The case, the first constitutional test of increased “administrative monetary penalties” or “AMPs” under the Competition Act (the “Act”) for misleading advertising, promises to be a bit of a battle between the Competition Bureau (the “Bureau”) and Rogers in relation to a few key aspects of Canadian advertising law.

The case relates to certain performance claims made by Rogers in connection with its new cell phone brand Chatr, the effectiveness of disclaimers (like other recent high-profile Canadian advertising cases) and, perhaps the issue most likely to capture public attention, whether the potentially significant civil penalties now possible for misleading advertising are constitutional.

The Bureau is principally taking aim at two claims made by Rogers: that its (at the time) new Chatr cell phone brand had “fewer dropped calls than new wireless carriers” and that customers had “no worries about dropped calls”.  According to the Bureau these claims, made to compete with new wireless entrants Mobilicity, Public Mobile and Wind Mobile, were either literally false in some cases (in markets where new entrant cell phone companies’ dropped call rates were superior to Rogers) or, where true, misleading (by conveying the general impression of appreciably lower dropped call rates, when any differences were in reality “imperceptible” to consumers).

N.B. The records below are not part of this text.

(* ===== verification/Host.v ===== *)
(** A host: processes that start, fork and die, and in them invocations that acquire,
    check and release workspace locks or queue for worker permits, one system call at a
    time in any order. *)
From S2P Require Import Prelude PyFloat PyText PyJson Records Kernel Lock.

#[local] Open Scope Z_scope.

(** What an invocation is doing.  [Inherited] is a handle in a forked child before the
    hook that closes its lease has run; no hook touches a permit, so [Lent] is the child's
    copy of one, which [Undoing] releases. *)
Inductive Job :=
  | Acquiring (p : Prog WorkspaceLock)
  | Holding (l : WorkspaceLock)
  | Validating (l : WorkspaceLock) (root : string) (p : Prog unit)
  | Releasing (p : Prog unit)
  | Inherited (l : WorkspaceLock)
  | Queueing (first : bool) (dir : string) (count : Z)
  | Turning (dir : string) (count : Z) (p : Prog (option WorkerPermit))
  | Permitted (dir : string) (count : Z) (permit : WorkerPermit)
  | Returning (p : Prog unit)
  | Lent (permit : WorkerPermit)
  | Undoing (p : Prog unit)
  | Ended.

Record Client := { c_pid : Z; c_job : Job }.

(** [strays] counts (as a ghost) the calls that unlock a slot through a child's copy of its
    permit: the description is shared, so they unlock it for the parent. *)
Record World := { kernel : Kernel; clients : list Client; strays : nat }.

Definition job_strays (job : Job) : nat :=
  match job with
  | Undoing (Do s _) => match s with Unlock _ => 1 | _ => 0 end
  | _ => 0
  end.

Section Host.
Context `{PyConv} `{PyFloatParse} (resolve : string -> string).

(** A step of an invocation of process [pid]. *)
Inductive job_step (pid : Z) (k : Kernel) : Job -> Job -> Kernel -> Prop :=
  | js_acquire p p' k' : prog_step pid k p p' k' -> job_step pid k (Acquiring p) (Acquiring p') k'
  | js_acquired l : job_step pid k (Acquiring (Done (Ok l))) (Holding l) k
  | js_refused e : job_step pid k (Acquiring (Done (Raise e))) Ended k
  | js_check l root :
      job_step pid k (Holding l) (Validating l root (validate_workspace_lock resolve l root)) k
  | js_validate l root p p' k' :
      prog_step pid k p p' k' -> job_step pid k (Validating l root p) (Validating l root p') k'
  | js_validated l root r : job_step pid k (Validating l root (Done r)) (Holding l) k
  | js_let_go l : job_step pid k (Holding l) (Releasing (release_workspace_lock l)) k
  | js_release p p' k' : prog_step pid k p p' k' -> job_step pid k (Releasing p) (Releasing p') k'
  | js_released r : job_step pid k (Releasing (Done r)) Ended k
  | js_hook l fd r k' :
      lk_lease l = Some fd -> 0 <= fd -> sys_step pid k (Close fd) r k' ->
      job_step pid k (Inherited l) (Holding (closed l)) k'
  | js_no_hook l : lease_open l = false -> job_step pid k (Inherited l) (Holding l) k
  | js_turn first dir count :
      job_step pid k (Queueing first dir count) (Turning dir count (permit_turn first dir count)) k
  | js_turning dir count p p' k' :
      prog_step pid k p p' k' -> job_step pid k (Turning dir count p) (Turning dir count p') k'
  | js_again dir count : job_step pid k (Turning dir count (Done (Ok None))) (Queueing false dir count) k
  | js_permitted dir count permit :
      job_step pid k (Turning dir count (Done (Ok (Some permit)))) (Permitted dir count permit) k
  | js_failed dir count e : job_step pid k (Turning dir count (Done (Raise e))) Ended k
  | js_return dir count permit : job_step pid k (Permitted dir count permit) (Returning (release permit)) k
  | js_returning p p' k' : prog_step pid k p p' k' -> job_step pid k (Returning p) (Returning p') k'
  | js_returned r : job_step pid k (Returning (Done r)) Ended k
  | js_undo permit : job_step pid k (Lent permit) (Undoing (release permit)) k
  | js_undoing p p' k' : prog_step pid k p p' k' -> job_step pid k (Undoing p) (Undoing p') k'
  | js_undone r : job_step pid k (Undoing (Done r)) Ended k.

The Bureau has also taken the position that certain disclaimers used by Rogers were ineffective in altering the general impression of its performance claims, including the view that some technical statements made by Rogers in disclaimers would be meaningless to the average consumer.  For example, some Rogers disclaimers included statements such as: “Based on: cell site density; quality of indoor and underground reception; and seamless call transition when moving out of zone”.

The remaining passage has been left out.